In the mid 70's I made an AFX dragstrip with 3 independent sections of track.These sections wer controlled by a 3 way toggle switch.You had to quickly use the switch to activate each section.It simulated a standard shift car.Great for testing your reaction times.


----------



## dave632 (Jun 24, 2016)

Sounds like an interesting way to add some driver ability to drag racing besides reaction time since we don't have to keep the cars going straight with the slots.
With some of the cars we race no human could shift fast enough. Ask Al Pink he knows. Al has run over 100 mph with the ultra fast slots in less than .2 of a second.
I remember going straight could be a real problem with some of the 1/1 cars I ran, going sideways at 100+ will surely wake you up.


----------



## dave632 (Jun 24, 2016)

Site will not let me post pix of my track despite having more than 5 posts;

]


----------



## MSwaterlogged (Feb 5, 2014)

Dave,
Think you need 20 posts or so to post.


----------



## dave632 (Jun 24, 2016)

You are most likely correct, the pop up message said 5 but it probably is incorrect.


----------



## Click (Dec 12, 2015)

I've talked about drag racing a couple of times. I have a track at my pub. Working on doing a drag race night.


----------



## dave632 (Jun 24, 2016)

Nice to see other tracks in action. :grin2:
If you do hold a race it should be a lot of fun. These cars attract a lot of attention and it will bring out the competitive nature in us.
There will most likely be a lot of red lights. These cars react much quicker than any full size car and I can red light easily even on a pro tree with .4 reaction time. My system allows adjustment of the tree activation. I had to turn it down to .100 to stop all red lights. I don't even think my cat has reflexes that fast unless there is a treat involved.>


----------



## dave632 (Jun 24, 2016)

My vote is for the 57 Chevy in the race pictured.


----------



## dave632 (Jun 24, 2016)

Here is a recent race on my track. Notice how close this one was. .0033 Victory margin:


----------



## dave632 (Jun 24, 2016)

*Now allowed to post pictures.*

Here are some pictures of my drag strip:


----------



## Click (Dec 12, 2015)

Mine is a new work in progress. One guy offered to make a backdrop to put up on the wall next to it, something like yours. I've been over thinking race night. I wanted to split the cars into classes from slower to faster cars. But screw it, run what you brung. I need to get some racing started. I would love to have a read out board like yours that showed reaction time and E.T.'s. Just don't have the time or money to put into it.
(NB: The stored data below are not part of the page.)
(** [addAnalysisResult] returns [true] or [false]. *)
Definition addAnalysisResult (submissionId prompt response : jsstr)
    (source : string) (st : state) : bool * state :=
  if resultAddedRef st
     || negb (bool_decide (currentSubmissionRef st = Some submissionId))
  then (false, st)
  else
    let newResult := Result submissionId prompt response source in
    (true,
     State true (currentSubmissionRef st)
           (let prev := analysisResults st in
            if existsb (λ result, str_eqb (id result) submissionId) prev
            then prev else newResult :: prev)
           (popups st)).

(** The callbacks that touch the refs or deliver a result.  Each carries
    the [submissionId] and [currentPrompt] its closure holds.  What the
    server sends is a text: the [message] of an [agent_output], the
    [response] of [/api/get-last-response], and the [analysis] and [prompt]
    of a successful [/api/agent-analysis]. *)
Inductive event :=
  | Submit (submissionId : jsstr)
      (** [handleSubmit], up to the opening of the socket *)
  | AgentOutput (submissionId currentPrompt message : jsstr)
      (** [ws.onmessage] with an [agent_output] *)
  | LastResponse (submissionId currentPrompt response : jsstr)
                 (popupOpens : bool)
      (** the close handler, when [/api/get-last-response] has answered;
          [window.open] gives a window or [null] *)
  | FallbackReply (submissionId currentPrompt resultPrompt analysis : jsstr)
      (** [handleFallbackSubmit], when the reply says [success] *).

Definition step (st : state) (e : event) : state :=
  match e with
  | Submit submissionId =>
      State false (Some submissionId) (analysisResults st) (popups st)
  | AgentOutput submissionId currentPrompt message =>
      (addAnalysisResult submissionId currentPrompt message "WebSocket" st).2
  | LastResponse submissionId currentPrompt response popupOpens =>
      if (len response >? 100) && negb (resultAddedRef st) then
        if popupOpens then
          (addAnalysisResult submissionId currentPrompt response
             "WebSocket Close Handler"
             (State (resultAddedRef st) (currentSubmissionRef st)
                    (analysisResults st) (popups st ++ [response]))).2
        else st
      else st
  | FallbackReply submissionId currentPrompt resultPrompt analysis =>
      (addAnalysisResult submissionId
         (Extract.orStr resultPrompt currentPrompt) analysis
         "Fallback Method" st).2
  end.

Definition run (events : list event) (st : state) : state :=
  foldl step st events.

(** The submission a callback belongs to, and the ids [handleSubmit] has
    made in a run.  An id is made of the time and a random number: made
    afresh, it differs from the ids made before. *)
Definition submissionOf (e : event) : jsstr :=
  match e with
  | Submit i | AgentOutput i _ _ | LastResponse i _ _ _
  | FallbackReply i _ _ _ => i
  end.



Definition delivered (st : state) : list jsstr := map id (analysisResults st).

End Client.

(** * Properties *)

(** ** Strings *)

Section StringFacts.
Implicit Types (s p : jsstr) (c : char).

Lemma dropWs_split s :
  ∃ pre, s = pre ++ dropWs s ∧ Forall (λ c, isWs c = true) pre.
Proof.
  induction s as [|c s [pre [E F]]]; simpl.
  - by exists [].
  - destruct (isWs c) eqn:W.
    + exists (c :: pre). split; [simpl; congruence | by constructor].
    + by exists [].
Qed.

Lemma dropWs_head s c : head (dropWs s) = Some c → isWs c = false.
Proof.
  induction s as [|d s IH]; simpl; [done|].
  destruct (isWs d) eqn:W; [done|]. simpl. by intros [= <-].
Qed.

Lemma dropWs_elem s c : c ∈ dropWs s → c ∈ s.
Proof.
  destruct (dropWs_split s) as [pre [E _]]. intros H.
  rewrite E. apply elem_of_app. by right.
Qed.

Lemma dropWs_length s : (length (dropWs s) ≤ length s)%nat.
Proof.
  destruct (dropWs_split s) as [pre [E _]].
  rewrite E at 2. rewrite length_app. lia.
Qed.

Lemma trim_elem s c : c ∈ trim s → c ∈ s.
Proof.
  unfold trim. rewrite elem_of_reverse. intros H.
  apply dropWs_elem in H. rewrite elem_of_reverse in H. by apply dropWs_elem.
Qed.

Lemma trim_length s : (length (trim s) ≤ length s)%nat.
Proof.
  unfold trim. rewrite length_reverse.
  etrans; [apply dropWs_length|]. rewrite length_reverse.
  apply dropWs_length.
Qed.

Lemma trim_last s c : last (trim s) = Some c → isWs c = false.
Proof. unfold trim. rewrite last_reverse. apply dropWs_head. Qed.

Lemma trim_head s c : head (trim s) = Some c → isWs c = false.
Proof.
  unfold trim. set (m := dropWs s).
  destruct (dropWs_split (reverse m)) as [pre [E _]].
  set (d := dropWs (reverse m)) in *.
  assert (Hm : m = reverse d ++ reverse pre).
  { rewrite <- reverse_app, <- E. by rewrite reverse_involutive. }
  intros H. apply (dropWs_head s). fold m. rewrite Hm.
  destruct (reverse d); [done|]. exact H.
Qed.

Lemma removeAll_elem (f : char → bool) s c :
  c ∈ Prompt.removeAll f s ↔ c ∈ s ∧ f c = false.
Proof.
  unfold Prompt.removeAll. rewrite list_elem_of_In, filter_In, <- list_elem_of_In.
  by rewrite negb_true_iff.
Qed.

Lemma removeAll_length (f : char → bool) s :
  (length (Prompt.removeAll f s) ≤ length s)%nat.
Proof. apply List.filter_length_le. Qed.

End StringFacts.
(** ** Diversity selection *)

(** [w] is a whole word of both lower-cased titles. *)
Definition shared_word (a b : ScoredIdea) (w : string) : Prop :=
  w ∈ Py.split (Py.lower (idea_title (idea a))) ∧
  w ∈ Py.split (Py.lower (idea_title (idea b))).

(** The two titles share at most [n] words: any list of distinct shared
    words has at most [n] entries. *)
Definition shares_at_most (n : nat) (a b : ScoredIdea) : Prop :=
  ∀ ws : list string,
    NoDup ws → (∀ w, w ∈ ws → shared_word a b w) → (length ws ≤ n)%nat.

(** The greedy pass over the candidates in score order, from the entries
    accepted so far to the accepted entries when the pass ends. *)
Inductive Greedy : list ScoredIdea → list ScoredIdea → list ScoredIdea → Prop :=
  | greedy_full accepted rest :
      (3 ≤ length accepted)%nat →
      Greedy accepted rest accepted
  | greedy_end accepted :
      (length accepted < 3)%nat →
      Greedy accepted [] accepted
  | greedy_accept accepted item rest result :
      (length accepted < 3)%nat →
      Forall (shares_at_most 3 item) accepted →
      Greedy (accepted ++ [item]) rest result →
      Greedy accepted (item :: rest) result
  | greedy_skip accepted item rest result :
      (length accepted < 3)%nat →
      Exists (λ selected, ¬ shares_at_most 3 item selected) accepted →
      Greedy accepted rest result →
      Greedy accepted (item :: rest) result.

Lemma shared_word_inter (a b : ScoredIdea) (w : string) :
  shared_word a b w ↔ w ∈ title_words a ∩ title_words b.
Proof.
  unfold shared_word, title_words.
  by rewrite elem_of_intersection, !elem_of_list_to_set.
Qed.

Lemma too_similar_spec (item selected : ScoredIdea) :
  too_similar item selected = false ↔ shares_at_most 3 item selected.
Proof.
  unfold too_similar. rewrite bool_decide_eq_false. split.
  - intros Hsize ws Hnd Hws.
    assert (list_to_set ws ⊆ title_words item ∩ title_words selected) as Hsub.
    { intros w Hw. apply elem_of_list_to_set in Hw.
      by apply shared_word_inter, Hws. }
    apply subseteq_size in Hsub.
    rewrite size_list_to_set in Hsub by done. lia.
  - intros Hmost.
    pose proof (Hmost (elements (title_words item ∩ title_words selected))) as Hle.
    unfold size, set_size. simpl.
    cut (length (elements (title_words item ∩ title_words selected)) ≤ 3)%nat;
      [lia|].
    apply Hle; [apply NoDup_elements|].
    intros w Hw. apply shared_word_inter. by apply elem_of_elements.
Qed.

#[global] Instance shares_at_most_3_dec (item selected : ScoredIdea) :
  Decision (shares_at_most 3 item selected).
Proof.
  destruct (too_similar item selected) eqn:E.
  - right. intros Hs. apply too_similar_spec in Hs. congruence.
  - left. by apply too_similar_spec.
Defined.

Lemma is_diverse_spec (item : ScoredIdea) (top_3 : list ScoredIdea) :
  is_diverse item top_3 = true ↔ Forall (shares_at_most 3 item) top_3.
Proof.
  induction top_3 as [|selected rest IH]; simpl.
  - split; [constructor | done].
  - destruct (too_similar item selected) eqn:E.
    + split; [done|]. intros Hall. apply Forall_cons in Hall as [Hs _].
      apply too_similar_spec in Hs. congruence.
    + rewrite IH, Forall_cons. apply too_similar_spec in E. tauto.
Qed.

Lemma diverse_loop_cons (top_3 rest : list ScoredIdea) (item : ScoredIdea) :
  diverse_loop top_3 (item :: rest)
  = if (3 <=? length top_3)%nat then top_3
    else if is_diverse item top_3
         then diverse_loop (top_3 ++ [item]) rest
         else diverse_loop top_3 rest.
Proof. reflexivity. Qed.

Lemma diverse_loop_greedy (rest top_3 : list ScoredIdea) :
  Greedy top_3 rest (diverse_loop top_3 rest).
Proof.
  revert top_3. induction rest as [|item rest IH]; intros top_3.
  - simpl. destruct (le_lt_dec 3 (length top_3)).
    + by apply greedy_full.
    + by apply greedy_end.
  - rewrite diverse_loop_cons. destruct (Nat.leb_spec 3 (length top_3)).
    + by apply greedy_full.
    + destruct (is_diverse item top_3) eqn:E.
      * apply greedy_accept; [done | by apply is_diverse_spec | apply IH].
      * apply greedy_skip; [done | | apply IH].
        apply not_Forall_Exists; [apply _|].
        intros Hall. apply is_diverse_spec in Hall. congruence.
Qed.

(** The greedy pass has one result. *)
Lemma Forall_Exists_shares (item : ScoredIdea) (accepted : list ScoredIdea) :
  Forall (shares_at_most 3 item) accepted →
  Exists (λ selected, ¬ shares_at_most 3 item selected) accepted →
  False.
Proof.
  intros Hall Hex. apply Exists_exists in Hex as [x [Hx Hn]].
  apply Hn. rewrite Forall_forall in Hall. by apply Hall.
Qed.

Lemma Greedy_deterministic (accepted rest r1 r2 : list ScoredIdea) :
  Greedy accepted rest r1 → Greedy accepted rest r2 → r1 = r2.
Proof.
  intros H1. revert r2.
  induction H1 as [accepted rest Hlen | accepted Hlen
                  | accepted item rest result Hlen Hall _ IH
                  | accepted item rest result Hlen Hex _ IH];
    intros r2 H2;
    inversion H2 as [a r Hl | a Hl | a i r res Hl Hall2 Hg
                    | a i r res Hl Hex2 Hg];
    subst; try done; try lia.
  - by apply IH.
  - exfalso. by eapply Forall_Exists_shares.
  - exfalso. by eapply Forall_Exists_shares.
  - by apply IH.
Qed.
Keeping the pub running and getting new customers takes all my time. We're only been open 1 1/2 years. People are still finding us. By the way, the Datsun was faster.


----------



## Click (Dec 12, 2015)

You have a cool looking set up. I don't think I can get that creative and nice being in a pub and everyone using it. We don't charge to use it, just bring in your car and race. We have a couple of loaner cars, but people have screwed around with them. Changing bodies around, messing with them. Some one would probably end up breaking or stealing something if I got too nice.


----------



## dave632 (Jun 24, 2016)

Yes the cars are a little to easy to conceal if someone has sticky fingers. My setup is at home where I have control over it. The timing system I have is a little over the top but there is a reasonably priced system that is made by Slot Dragon for around $150-200. It includes dual lane ET, times to .001, reaction time, foul and win indicators. It works very well. 
My system was about 1000 not including the computer, printer and monitor. As you can see it has multiple timing indicators + mph. It also has a computer print out of the times, cars, drivers etc.
I understand all about owning your own business and the difficulty it can bring. I ran several since 1975 before I retired. 
Sorry to hear the 57 lost. I have some 57s that would surely get revenge...


----------



## Hilltop Raceway (Feb 12, 2006)

Good looking track d632!!! Thanks for the pics!!! RM


----------



## dave632 (Jun 24, 2016)

*Drag strip*

Thanks!
I notice you are in Tennessee also.:grin2: I live in West Knoxville. Moved here from Florida a little over 5 years ago. Everything is much nicer here.

Dave


----------